Illustration of Tetragastris balsamifera

Systematics
Rosids
Eurosiden II
Order : Sapindales (Sapindales)
Family : Balsam family (Burseraceae)
Genre : Tetragastris
Type : Tetragastris balsamifera
Scientific name
Tetragastris balsamifera
( Sw. ) Oken

Tetragastris balsamifera is a tree in the balsam family from the West Indies , Cuba , Haiti , Puerto Rico, and the Dominican Republic .

description

Vegetative characteristics

Tetragastris balsamifera grows as an evergreen tree and is up to 15-25 meters high. The trunk diameter reaches about 50 centimeters. The bark is brownish-greyish and relatively smooth and easily cracked, scaly. The tree carries an aromatic resin or a balm .

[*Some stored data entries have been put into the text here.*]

Definition finish_one (projectID requestID : string) : M unit :=
  attempt (db_get (PendingPassword projectID)) ≫= λ r,
  match r with
  | Err _ => mret tt
  | Ok sealed =>
      if bool_decide (sealed = "") then mret tt
      else
        attempt (db_get (ProjectByID projectID)) ≫= λ pr,
        match pr with
        | Err _ => mret tt
        | Ok project =>
            match vault_Open (vault_name projectID) sealed with
            | None => mret tt
            | Some password =>
                now_ ≫= λ t,
                attempt (finishRotation project password sealed
                  (mkAuditEntry 0 (unix t) 0 "credentials.rotate" projectID requestID finished_detail)) ≫= λ _, mret tt
            end
        end
  end.

Definition FinishRotations (locked : string → bool) : M unit :=
  attempt (db_read PendingRotations) ≫= λ r,
  match r with
  | Err _ => mret tt
  | Ok pending => for_each (λ x : string * string * string, if locked x.1.1 then mret tt else finish_one x.1.1 x.1.2) pending
  end.

(** ** The loop *)

Fixpoint provision_all (projects : list Project) (changed : bool) : M (option bool) :=
  match projects with
  | [] => mret (Some changed)
  | project :: rest =>
      ctx_done ≫= λ stop,
      if (stop : bool) then mret None
      else
        attempt (provision project) ≫= λ r,
        match r with
        | Err e => attempt (db_write (FailProject (p_ID project) (error_text e))) ≫= λ _, provision_all rest changed
        | Ok _ => provision_all rest true
        end
  end.

Definition pass (locked : string → bool) : M unit :=
  attempt (db_read maintenance) ≫= λ on,
  match on with
  | Ok false =>
      FinishRotations locked ≫= λ _,
      SyncLimits ≫= λ _,
      attempt (db_read IncompleteProjects) ≫= λ r,
      match r with
      | Err _ => mret tt
      | Ok projects =>
          provision_all projects false ≫= λ changed,
          match changed with
          | Some true => attempt SyncPolicy ≫= λ _, mret tt
          | _ => mret tt
          end
      end
  | _ => mret tt
  end.

(** One pass per wake-up: a kick, or half a minute. *)
Fixpoint passes (wakeups : nat) (locked : string → bool) : M unit :=
  pass locked ≫= λ _,
  match wakeups with O => mret tt | S n => passes n locked end.
Definition Run (wakeups : nat) (locked : string → bool) : M unit :=
  attempt SyncPolicy ≫= λ _, passes wakeups locked.
End provision.

(** ** Stages and what they stand for *)

(** A role with the restricted attributes of a project role. *)
Definition restricted (r : Role) : Prop :=
  ro_Login r = true ∧ ro_Super r = false ∧ ro_CreateDB r = false ∧ ro_CreateRole r = false.
Definition has_role (name : string) (c : Cluster) : Prop := ∃ r, cl_Roles c !! name = Some r ∧ restricted r.
(** A database of its own, closed to other roles. *)
Definition has_database (name owner : string) (c : Cluster) : Prop := cl_Databases c !! name = Some (mkDatabase owner false).

(** What a persisted stage promises about PostgreSQL. *)
Definition promised (stage : string) (project : Project) (c : Cluster) : Prop :=
  (stage = "role_created" ∨ stage = "database_created" ∨ stage = "ready" → has_role (p_RoleName project) c) ∧
  (stage = "database_created" ∨ stage = "ready" → has_database (p_DBName project) (p_RoleName project) c).

(** No restricted role and no closed database is lost. *)
Definition grows (c c' : Cluster) : Prop :=
  (∀ n, has_role n c → has_role n c') ∧ (∀ n o, has_database n o c → has_database n o c').
#[export] Instance grows_preorder : PreOrder grows.
Proof. split; [by intros c; split|]. intros a b c [H1 H2] [H3 H4]. split; eauto. Qed.

Lemma promised_grows stage project c c' : grows c c' → promised stage project c → promised stage project c'.
Proof. intros [Hr Hd] [H1 H2]. split; eauto. Qed.

Lemma grows_alter name f c c' : (∀ r, restricted r → restricted (f r)) → alter name f c = Some c' → grows c c'.
Proof.
  intros Hf. unfold alter. destruct (cl_Roles c !! name) as [r|] eqn:E; [|done]. intros [= <-]. split; [|done].
  intros n (r0 & Hr & Hres). unfold has_role. cbn. destruct (decide (n = name)) as [->|Hne].
  - rewrite lookup_insert_eq. exists (f r). split; [done|]. apply Hf. congruence.
  - rewrite lookup_insert_ne by done. by exists r0.
Qed.

Section stages.
Context {sv : Server} {laws : ServerLaws sv}.

(** What one step of provisioning may do, and what it achieves. *)
Definition step_post (d : DB) (b : bucket) (p : Cluster) (G : Cluster → Prop) : post unit := λ r d' b' p',
  b' = b ∧ db_projects d' = db_projects d ∧ db_jobs d' = db_jobs d ∧ grows p p' ∧ (r = Ok tt → G p').

Lemma step_trans d b p d1 p1 G r d2 b2 p2 :
  db_projects d1 = db_projects d → db_jobs d1 = db_jobs d → grows p p1 → step_post d1 b p1 G r d2 b2 p2 → step_post d b p G r d2 b2 p2.
Proof. intros E1 E2 Hg (-> & E3 & E4 & Hg' & HG). split_and!; try congruence; [by etrans|done]. Qed.

Lemma step_intro d b p G r p' : grows p p' → (r = Ok tt → G p') → step_post d b p G r d b p'.
Proof. intros. by split_and!. Qed.
Lemma step_stay d b p G e : step_post d b p G (Err e) d b p.
Proof. apply step_intro; [reflexivity|done]. Qed.
#[local] Hint Resolve step_stay : core.

Lemma EnsureRole_wp name password n d b p :
  wp (EnsureRole name password n) (step_post d b p (has_role name)) d b p.
Proof using laws.
  unfold EnsureRole. destruct (_ || _); [by apply wp_throw|].
  apply wp_bind, wp_ask; [|done]. destruct (cl_Roles p !! name) as [r|] eqn:Er.
  - destruct (_ || _) eqn:Eb; [by apply wp_throw|]. bool_simpl.
    assert (∀ p', effect (AlterPassword name password) p = Some p' → grows p p' ∧ has_role name p') as He.
    { cbn [effect]. intros p' H'. split; [eapply grows_alter; [|exact H']; by intros|]. unfold alter in H'. rewrite Er in H'. injection H' as <-.
      unfold has_role. cbn. rewrite lookup_insert_eq. eexists. split; [done|]. by repeat split. }
    apply wp_exec; [intros p' [? ?]%He; by apply step_intro|]. intros e p' [->|[? ?]%He]; [done|by apply step_intro].
  - destruct (_ || _); [by apply wp_throw|].
    assert (∀ p', effect (CreateRole name password n) p = Some p' → grows p p' ∧ has_role name p') as He.
    { cbn [effect]. rewrite Er. intros p' [= <-]. split.
      - split; [|done]. intros m (r & Hr & Hres). unfold has_role. cbn. rewrite lookup_insert_ne by congruence. by exists r.
      - unfold has_role. cbn. rewrite lookup_insert_eq. eexists. split; [done|]. by repeat split. }
    apply wp_exec; [intros p' [? ?]%He; by apply step_intro|]. intros e p' [->|[? ?]%He]; [done|by apply step_intro].
Qed.

Lemma EnsureDatabase_wp name owner d b p :
  wp (EnsureDatabase name owner) (step_post d b p (has_database name owner)) d b p.
Proof using laws.
  unfold EnsureDatabase. destruct (_ || _); [by apply wp_throw|].
  apply wp_bind, wp_ask; [|done].
  assert (∀ q, grows p q → (d_Owner <$> cl_Databases q !! name) = Some owner →
    wp (exec (RevokePublic name)) (step_post d b p (has_database name owner)) d b q) as Hrevoke.
  { intros q Hq Ho. destruct (cl_Databases q !! name) as [x|] eqn:Ex; [|done]. injection Ho as <-.
    assert (∀ q', effect (RevokePublic name) q = Some q' → grows p q' ∧ has_database name (d_Owner x) q') as He.
    { cbn [effect]. rewrite Ex. intros q' [= <-]. split; [etrans; [exact Hq|]|].
      - split; [done|]. intros n o Hn. unfold has_database in *. cbn. destruct (decide (n = name)) as [->|Hne].
        + rewrite lookup_insert_eq. rewrite Ex in Hn. by injection Hn as ->.
        + by rewrite lookup_insert_ne.
      - unfold has_database. cbn. by rewrite lookup_insert_eq. }
    apply wp_exec; [intros p' [? ?]%He; by apply step_intro|]. intros e p' [->|[? ?]%He]; [done|by apply step_intro]. }
  apply wp_bind. destruct (d_Owner <$> cl_Databases p !! name) as [o|] eqn:Eo.
  - case_bool_decide as Eq; cbn [negb]; [|by apply wp_throw]. apply wp_ret. subst o. by apply Hrevoke.
  - assert (∀ q, effect (CreateDatabase name owner) p = Some q → grows p q ∧ (d_Owner <$> cl_Databases q !! name) = Some owner) as He.
    { cbn [effect]. destruct (cl_Databases p !! name) eqn:Ed; [done|]. destruct (cl_Roles p !! owner); [|done]. intros q [= <-].
      split; [|cbn; by rewrite lookup_insert_eq]. split; [done|]. intros n o' Hn. unfold has_database in *. cbn.
      rewrite lookup_insert_ne by congruence. done. }
    apply wp_exec; [intros q [Hq Ho]%He; by apply Hrevoke|]. intros e q [->|[? ?]%He]; [done|by apply step_intro].
Qed.

Lemma restricted_limited settings n r : restricted r → restricted (limited settings n r).
Proof. done. Qed.

Lemma ApplyLimits_grows role settings n d b p :
  wp (ApplyLimits role settings n) (step_post d b p (λ _, True)) d b p.
Proof using laws.
  eapply wp_mono; [apply ApplyLimits_wp|]. intros r d' b' p' (-> & -> & Hp). apply step_intro; [|done].
  destruct Hp as [(r0 & Hr & -> & _)|[-> _]]; [|done].
  apply (grows_alter role (limited settings n)); [done|]. unfold alter. by rewrite Hr.
Qed.

Lemma retry_wp fn G attempts d b p :
  (∀ d b p, wp fn (step_post d b p G) d b p) → attempts ≠ 0%nat → wp (retry_ attempts fn) (step_post d b p G) d b p.
Proof.
  intros Hfn Hn. assert (∀ d0 p0, db_projects d0 = db_projects d → db_jobs d0 = db_jobs d → grows p p0 →
    wp (retry_ attempts fn) (step_post d b p G) d0 b p0) as Hgen; [|by apply Hgen].
  induction attempts as [|n IH]; [done|]. intros d0 p0 E1 E2 Hg. cbn [retry_]. apply wp_bind, wp_attempt.
  eapply wp_mono; [apply Hfn|]. intros r d1 b1 p1 Hs. apply (step_trans d b p) in Hs; [|done..].
  assert (∀ e, wp (throw e : M unit) (step_post d b p G) d1 b1 p1) as Hthrow.
  { intros e. apply wp_throw. destruct Hs as (-> & ? & ? & ? & _). by split_and!. }
  destruct r as [[]|e]; [by apply wp_ret|]. destruct e; try apply Hthrow;
    (apply wp_bind, wp_ctx_done; intros stop; destruct n as [|n]; [apply Hthrow|]; destruct stop; [apply Hthrow|];
     destruct Hs as (-> & ? & ? & ? & _); by apply IH).
Qed.
End stages.

(** ** Provisioning keeps every stage's promise *)

(** The guardrails of [l] are what the role has. *)
Definition in_force (role : string) (l : Limits) (c : Cluster) : Prop :=
  ∃ r, cl_Roles c !! role = Some r ∧ ro_ConnectionLimit r = l_ConnectionLimit l ∧
    ∀ k, In k limit_keys → ro_Settings r !! k = limit_settings l !! k.

Lemma limited_in_force role l r c :
  (∀ k, In k limit_keys → is_Some (limit_settings l !! k)) →
  in_force role l (with_role role (limited (limit_settings l) (l_ConnectionLimit l) r) c).
Proof.
  intros Hs. eexists. split; [cbn; by rewrite lookup_insert_eq|]. split; [done|]. intros k Hk. cbn.
  rewrite set_keys_lookup by done. rewrite bool_decide_eq_true_2; [done|]. by apply list_elem_of_In.
Qed.

Section provisioning.
Context {sv : Server} {laws : ServerLaws sv} {codec : Codec} {addresses : AddressCodec}.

The alternate, stalked and imparipinnate leaves, with 5–9 leaflets , are up to 20–40 centimeters long. The bald petiole can be up to 10-15 centimeters long. The leathery and shiny, underside lighter and bare leaves are ovate or elliptical to obovate or lanceolate to oblong and up to 18 centimeters long and up to 7 centimeters wide. They have entire margins and are rounded to acuminate, the terminal leaflet has a longer stalk, the rest only short or shorter. The nerve is pinnate, with a lighter central vein that is raised below. The leaflet stalks are often formed with brownish and thickened pulvini . Stipules are missing.

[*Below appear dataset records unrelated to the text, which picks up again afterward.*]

Lemma simulates_quiet now h m w m' w' : simulates now h m w → db_conditions (w_db w') = db_conditions (w_db w) →
  (∀ k, heard k (heard_log m') = heard k (heard_log m)) → ∃ h', simulates now h' m' w'.
Proof.
  intros (Hr & Hd & Hk) Hd' Hk'. exists (mkHeard (w_db w') (he_log h) (he_passes h)). split_and!; [|done|].
  - apply heard_reach_sync; [done|]. by rewrite Hd', Hd.
  - intros k. by rewrite Hk', Hk.
Qed.

Lemma heard_marked now k acc log : heard k (rev (map (λ o, (now, o)) acc) ++ log) =
  heard k (rev (map (λ o, (now, o)) (List.filter (λ o, negb (is_event o)) acc)) ++ log).
Proof.
  unfold heard. rewrite !List.filter_app. f_equal. rewrite !filter_rev, !filter_map_comm, filter_filter_and. f_equal. f_equal.
  apply List.filter_ext. intros o. unfold about, is_event. cbn. by destruct (bool_decide (o_State o = _)).
Qed.

Context {laws : EngineLaws c}.

(** A tick that is not in maintenance is a reconciliation pass, then a delivery pass. *)
Lemma tick_shape now ts m w : w_faults w = [] → w_clock w = now :: ts →
  let '(_, (m', w')) := Tick c ParseRFC3339 m w in
  (w_db w' = w_db w ∧ me_posts m' = me_posts m) ∨
  ∃ active checked m1 w1, me_posts m1 = me_posts m ∧ w_db w1 = ReconcileAlerts active checked now (w_db w) ∧
    passed now (AlertsToSend now (w_db w1)) m1 w1 (tt, (m', w')).
Proof.
  intros Hf Hc. unfold Tick, mbind, E_bind. rewrite read_world by done. cbn beta iota. destruct (maintenance (w_db w)); [by left|].
  unfold after_maintenance, memory. cbn beta iota zeta. set (m0 := if me_maintenance m then _ else m).
  assert (me_posts m0 = me_posts m) as Hm0 by (unfold m0; by destruct (me_maintenance m)).
  unfold clock, now_, readings. rewrite Hc. cbn [hd]. cbn beta iota. set (w0 := w <| w_clock := passing (now :: ts) |>).
  pose proof (calm_Evaluate ParseRFC3339 c now m0 w0) as Hcalm.
  destruct (Evaluate ParseRFC3339 c now m0 w0) as [[active checked] [m1 w1]]. destruct Hcalm as (Hd1 & Hf1 & Hp1).
  specialize (Hf1 Hf). rewrite write_world by done. cbn beta iota. set (w2 := w1 <| w_db := _ |>).
  pose proof (send_passes c now m1 w2 Hf1) as Hs. destruct (send c now m1 w2) as [[] [m' w']].
  right. exists active, checked, m1, w2. split_and!; [congruence| |done]. unfold w2. cbn [w_db upd]. by rewrite Hd1.
Qed.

Generative characteristics

Tetragastris balsamifera is dioeciously dioecious . Pedunculated terminal and lateral, multi-flowered and up to 18 centimeters long, paniculate inflorescences are formed. The mostly (functionally) unisexual, small, slightly fragrant flowers are usually four-fold, short stalked and with a double flower envelope. Hermaphrodite flowers can also rarely occur. The greenish, bald calyx is bell-shaped with small tips. The four whitish-brownish and slightly fleshy petals, almost half fused below, are erect and hairy on the outside, with hood-shaped lobes. The male flowers have a short pestle and 8 short, free stamens with very short stamens, as well as a lobed disc . The female flowers are usually vierkammerigen, Upper permanent ovary which lies in a lobed discus. The stylus is short, with a capitate and usually four-part scar and there are staminodes present.

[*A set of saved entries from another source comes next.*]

(* ===== verification/SignIn.v ===== *)
(** * Signing in, from request to session

    What the sign-in handlers of [HttpAuth] guarantee: in HTTPS mode a session
    starts only with a verified one-time code, under every schedule of
    failures; and the steps of a sign-in lead to a session that [authorize]
    accepts. *)

From S2P Require Import Prelude GoStrings GoTime Storage Schema Security Cluster AuthStore AuthSteps World Wp Worker RateLimit HostStatus Webhook Alerts Http HttpWp HttpAuth.

(** Rules for store calls of which only the effect matters. *)
Lemma hwp_tx {am : Ambient} {A} (f : DB → res store_error A * DB) (Q : hpost (res werror A)) d b p :
  (∀ x d', d' = d ∨ d' = (f d).2 → Q (Ok x) d' b p) → hwp (run (db_tx f)) Q d b p.
Proof.
  intros HQ. apply hwp_run, wp_db_tx; [|intros e d' Hd; by apply HQ]. intros a d' E. apply HQ. right. by rewrite E.
Qed.
Lemma hwp_update {am : Ambient} (f : DB → DB) (Q : hpost (res werror unit)) d b p :
  (∀ x d', d' = d ∨ d' = f d → Q (Ok x) d' b p) → hwp (run (db_write f)) Q d b p.
Proof. intros HQ. apply (hwp_tx (λ d, (Ok tt, f d))), HQ. Qed.
Lemma hwp_get {am : Ambient} {A} (f : DB → res store_error A) (Q : hpost (res werror A)) d b p :
  (∀ x, Q (Ok x) d b p) → hwp (run (db_get f)) Q d b p.
Proof. intros HQ. apply hwp_run, wp_db_get; auto. Qed.
Lemma hwp_read {am : Ambient} {A} (f : DB → A) (Q : hpost (res werror A)) d b p : (∀ x, Q (Ok x) d b p) → hwp (run (db_read f)) Q d b p.
Proof. intros HQ. apply hwp_run, wp_db_read; auto. Qed.

Ltac hwp_any :=
  lazymatch goal with
  | |- hwp (run (db_get _)) _ _ _ _ => apply hwp_get; intros ?
  | |- hwp (run (db_read _)) _ _ _ _ => apply hwp_read; intros ?
  | |- hwp (run (db_tx _)) _ _ _ _ => apply hwp_tx; intros ? ? ?
  | |- hwp (run (db_write _)) _ _ _ _ => apply hwp_update; intros ? ? ?
  | |- hwp _ _ _ _ _ => hwp_call
  end; cbn beta iota zeta.
Ltac hwp_case := match goal with |- hwp (match ?x with _ => _ end) _ _ _ _ => destruct x eqn:? end.

Section https.
Context {am : Ambient} {pc : PendingCodec} {bodies : AuthBodies} (s : HttpServer) (rand : nat → nat → list Z)
  (IDKey : list Z → list Z → list Z).

(** The endpoints of a sign-in, in the order of the routing table. *)
Inductive sign_in_endpoint :=
| ESetupAvailable | ESetup | ELogin | ELogout | ECode | ECurrentEnrolment | EConfirmEnrolment | EReset | EAbandon | ESession.
Definition sign_in (e : sign_in_endpoint) : Request → H void :=
  match e with
  | ESetupAvailable => setupAvailable
  | ESetup => setup s rand IDKey
  | ELogin => login s rand IDKey
  | ELogout => logout s
  | ECode => confirmCode s rand
  | ECurrentEnrolment => currentEnrolment s
  | EConfirmEnrolment => confirmEnrolment s rand
  | EReset => startReset s rand IDKey
  | EAbandon => abandon s
  | ESession => session s
  end.

(** The request carried a code that was right for the administrator's factor
    (with a password step bound to the current password), or for a factor
    being enrolled, at a time the clock showed. *)
Inductive proved_by_code (r : Request) (d : DB) : Prop :=
| by_factor pending code now a sealed secret step t :
    is_time now → stepCookie s r "pending" = Some pending → parse_code (rq_Body r) = Ok code →
    In t (db_tokens d) → usable "pending" (Hash pending) (unix now) t = true → bound t a (scope s) = true →
    db_admin d = Some a → a_CodeLockedUntil a ≤ unix now → a_TotpSecretSealed a = Some sealed →
    Open (s_Key s) adminFactorContext sealed = Ok secret →
    VerifyTOTP secret code now (a_TotpLastStep a) = (step, true, false) → a_TotpLastStep a < step → proved_by_code r d
| by_enrolment enrol code now t plain en step reused :
    is_time now → stepCookie s r "enrol" = Some enrol → parse_code (rq_Body r) = Ok code →
    In t (db_tokens d) → usable "enrol" (Hash enrol) (unix now) t = true →
    Open (s_Key s) (enrolContext (Hash enrol)) (t_Payload t) = Ok plain → unmarshal_enrolment plain = Some en →
    VerifyTOTP (en_Secret en) code now 0 = (step, true, reused) → proved_by_code r d.

(** No session but those of [d0], unless a code was proved. *)
Definition sessions_from (r : Request) (d0 : DB) (b : World.bucket) (p : Cluster) : hpost void := λ _ d' b' p',
  b' = b ∧ p' = p ∧ ∀ x, In x (db_sessions d') → In x (db_sessions d0) ∨ proved_by_code r d0.

Definition no_new_session (d0 d : DB) : Prop := ∀ x, In x (db_sessions d) → In x (db_sessions d0).
Lemma sessions_from_kept r d0 d b p e : no_new_session d0 d → sessions_from r d0 b p e d b p.
Proof. intros Hk. split; [done|]. split; [done|]. intros x Hx. left. auto. Qed.

Lemma no_new_refl d : no_new_session d d.
Proof. by intros x. Qed.
Lemma token_step_no_new now o d d1 : token_only o = true → legal o →
  d1 = d ∨ d1 = (auth_step now o d).2 → no_new_session d d1.
Proof.
  intros Ho Hl [->| ->] x; [done|]. by rewrite (proj2 (token_only_frame now o d Ho Hl)).
Qed.
Lemma logout_no_new token d d1 : d1 = d ∨ d1 = Logout token d → no_new_session d d1.
Proof. intros [->| ->] x; [done|]. by intros [Hx _]%in_sql_delete. Qed.
Lemma no_new_trans d0 d1 d2 : no_new_session d0 d1 → no_new_session d1 d2 → no_new_session d0 d2.
Proof. unfold no_new_session. auto. Qed.

(** Ends every path of a handler on which no session was added. *)
Ltac kept := lazymatch goal with
  | |- hwp _ _ _ _ _ => fail
  | |- _ => apply sessions_from_kept; first [assumption | apply no_new_refl]
  end.
Ltac steps := repeat (hwp_any || kept).
Ltac handler := repeat (hwp_any || kept || hwp_case).

Lemma hwp_startEnrolment en begin r d0 d b p :
  (∀ h sealed (Q : hpost (res werror unit)), (∀ x d1, no_new_session d0 d1 → Q (Ok x) d1 b p) → hwp (begin h sealed) Q d b p) →
  hwp (startEnrolment s rand en begin) (sessions_from r d0 b p) d b p.
Proof.
  intros Hb. unfold startEnrolment. do 6 hwp_any. apply hwp_bind, Hb. intros y d1 H1.
  cbn beta iota. unfold account_of, enrolView. handler.
Qed.

(** A transaction that only touches tokens, begun at the current time. *)
Lemma hwp_begin {A} (f : time → DB → res store_error A * DB) (o : auth_op) d0 d b p (Q : hpost (res werror A)) :
  token_only o = true → legal o → (∀ now d, (f now d).2 = (auth_step now o d).2) → no_new_session d0 d →
  (∀ x d1, no_new_session d0 d1 → Q (Ok x) d1 b p) → hwp (Now ≫= λ now, run (db_tx (f now))) Q d b p.
Proof.
  intros Ho Hl Hf H0 HQ. hwp_any. hwp_any. hwp_any. apply HQ. eapply no_new_trans; [exact H0|].
  eapply token_step_no_new; [exact Ho|exact Hl|]. by rewrite <- Hf.
Qed.

Lemma setup_sessions r d b p : https s = true → hwp (setup s rand IDKey r) (sessions_from r d b p) d b p.
Proof.
  intros Hm. unfold setup. rewrite Hm. steps. destruct (normalizeEmail _) as [email valid].
  destruct (_ || _); [handler|]. steps. destruct (Password _ _ _) as [hash|e]; [|handler].
  apply hwp_startEnrolment. intros h sealed Q HQ.
  eapply (hwp_begin _ (ABeginEnrolment _ _ _)); [done|done|done|apply no_new_refl|exact HQ].
Qed.

Lemma login_sessions r d b p : https s = true → hwp (login s rand IDKey r) (sessions_from r d b p) d b p.
Proof.
  intros Hm. unfold login, invalid_credentials. steps.
  destruct x as [hash|[]]; [|handler..]. destruct (negb (VerifyPassword _ _ _)); [handler|]. steps.
  destruct x as [[enrolled current]|e]; [|handler]. destruct (negb (bool_decide _)); [handler|]. unfold after_password. rewrite Hm.
  destruct enrolled.
  - do 6 hwp_any.
    match goal with Hd : _ ∨ _ = (BeginPending ?h ?ph ?sc ?now _).2 |- _ =>
      apply (token_step_no_new now (ABeginPending h ph sc)) in Hd; [|done|done] end. handler.
  - apply hwp_startEnrolment. intros h sealed Q HQ.
    eapply (hwp_begin _ (ABeginUpgrade _ _)); [done|done|done|apply no_new_refl|exact HQ].
Qed.

Lemma reset_sessions r d b p : hwp (startReset s rand IDKey r) (sessions_from r d b p) d b p.
Proof.
  unfold startReset. steps. destruct (negb _); [handler|]. steps.
  destruct (Password _ _ _) as [hash|e]; [|handler]. apply hwp_startEnrolment. intros h sealed Q HQ.
  eapply (hwp_begin _ (ABeginReset _ _ _)); [done|done|done|apply no_new_refl|exact HQ].
Qed.

Lemma verify_pending_ok code now sealed last step : verify_pending s code now sealed last = Ok step →
  ∃ secret, Open (s_Key s) adminFactorContext sealed = Ok secret ∧ VerifyTOTP secret code now last = (step, true, false).
Proof.
  unfold verify_pending. destruct (Open _ _ _) as [secret|]; [|done]. destruct (VerifyTOTP secret code now last) as [[st valid] reused] eqn:E.
  destruct reused; [done|]. destruct valid; [|done]. cbn. intros [= <-]. eauto.
Qed.
Lemma verify_enrol_ok hash code nonce now sealed c : verify_enrol s hash code nonce now sealed = Ok c →
  ∃ plain en step reused, Open (s_Key s) (enrolContext hash) sealed = Ok plain ∧ unmarshal_enrolment plain = Some en ∧
    VerifyTOTP (en_Secret en) code now 0 = (step, true, reused).
Proof.
  unfold verify_enrol. destruct (Open _ _ _) as [plain|]; [|done]. destruct (unmarshal_enrolment plain) as [en|] eqn:En; [|done].
  destruct (VerifyTOTP _ code now 0) as [[st valid] reused] eqn:E. destruct valid; [|done]. intros _. eauto 8.
Qed.

Lemma code_sessions r d b p : auth_wf d → hwp (confirmCode s rand r) (sessions_from r d b p) d b p.
Proof.
  intros Hwf. unfold confirmCode. destruct (stepCookie s r "pending") as [pending|] eqn:Ec; [|handler].
  steps.
  match goal with Hd : ?d1 = d ∨ ?d1 = (ConfirmPending ?h ?sh ?sc ?now ?v d).2 |- _ => rename d1 into d'; rename Hd into Hd1;
    assert (∀ x, In x (db_sessions d') → In x (db_sessions d) ∨ proved_by_code r d) as Hx end.
  { destruct Hd1 as [->| ->]; [by left|]. intros sn Hin.
    match type of Hin with In _ (db_sessions (ConfirmPending ?h ?sh ?sc ?now ?v d).2) =>
      destruct (session_cases now d (AConfirmPending h sh sc v) sn Hwf I Hin) as [?|(_ & adm & sealed & step & tok & Ha & Hs & Hl & Ht & Hu & Hb & Hv & Hst)] end.
    { by left. }
    right. apply verify_pending_ok in Hv as (secret & Ho & Hv). by eapply by_factor. }
  clear Hd1. assert (∀ e, sessions_from r d b p e d' b p) as Hq by (intros e; by split).
  unfold codeFailure, signedIn. repeat (hwp_any || hwp_case || apply Hq).
Qed.

Lemma enrolment_sessions r d b p : auth_wf d → hwp (confirmEnrolment s rand r) (sessions_from r d b p) d b p.
Proof.
  intros Hwf. unfold confirmEnrolment. destruct (stepCookie s r "enrol") as [enrol|] eqn:Ec; [|handler].
  steps. apply hwp_state; [done|]. intros rid. steps.
  match goal with Hd : ?d1 = d ∨ ?d1 = (ConfirmEnrolment ?h ?sh ?sc _ ?now ?v d).2 |- _ => rename d1 into d'; rename Hd into Hd1;
    assert (∀ x, In x (db_sessions d') → In x (db_sessions d) ∨ proved_by_code r d) as Hx end.
  { destruct Hd1 as [->| ->]; [by left|]. intros sn Hin.
    match type of Hin with In _ (db_sessions (ConfirmEnrolment ?h ?sh ?sc ?rid ?now ?v d).2) =>
      destruct (session_cases now d (AConfirmEnrolment h sh sc rid v) sn Hwf I Hin) as [?|(_ & tok & c & Ht & Hu & Hv)] end.
    { by left. }
    right. apply verify_enrol_ok in Hv as (plain & en & step & reused & Ho & Hen & Hv). by eapply by_enrolment. }
  clear Hd1. assert (∀ e, sessions_from r d b p e d' b p) as Hq by (intros e; by split).
  unfold codeFailure, signedIn. repeat (hwp_any || hwp_case || apply Hq).
Qed.

Lemma current_enrolment_sessions r d b p : hwp (currentEnrolment s r) (sessions_from r d b p) d b p.
Proof. unfold currentEnrolment, stale_upgrade, account_of, enrolView. handler. Qed.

Two- to four-part, -cellular, round, green-brownish to yellowish, opening and leathery stone fruits are formed. Are up to 2.5–3 inches tall and bald. Each cell, separated by the mesocarp , contains light brown, bony and solitary stone cores (pyrene) about 1.5 centimeters long. The fleshy mesocarp contains balsam.

Systematics

The first description of the Basionyms Hedwigia balsamifera was 1788 Olof Swartz in Nova Genera et Species Plantarum seu prodromus 62. The re-allocation to the genus Tetragastris and a more detailed description of the nature Tetragastris balsamifera was carried out in 1841 by Lorenz Oken in General Natural History 3 (3): 1764 -1765. Various synonyms are known.

literature

  • EL Little Jr., FH Wadsworth: Common Trees of Puerto Rico and the Virgin Islands. Agric. Handb. 240, USDA Forest Service, 1964, p. 240 f, online (PDF; 38.5 MB), from Trees of Puerto Rico - Yola, accessed on April 26, 2019.
  • H. Baillon : Histoire des plantes. Vol. 5, 1874, pp. 265 f, online at biodiversitylibrary.org.
  • ALP de Candole , ACP de Candolle, Engler : Monographiæ phanerogamarum. Vol. 4, 1883, pp. 95 f, t. 2, online at biodiversitylibrary.org.

Web links

Individual evidence

  1. James W. Byng: The Flowering Plants Handbook. Plant Gateway, 2014, ISBN 978-0-9929993-0-8 , pp. 272 ​​f.
  2. online at biodiversitylibrary.org.
  3. online at biodiversitylibrary.org.
  4. Tetragastris balsamifera at KEW Science.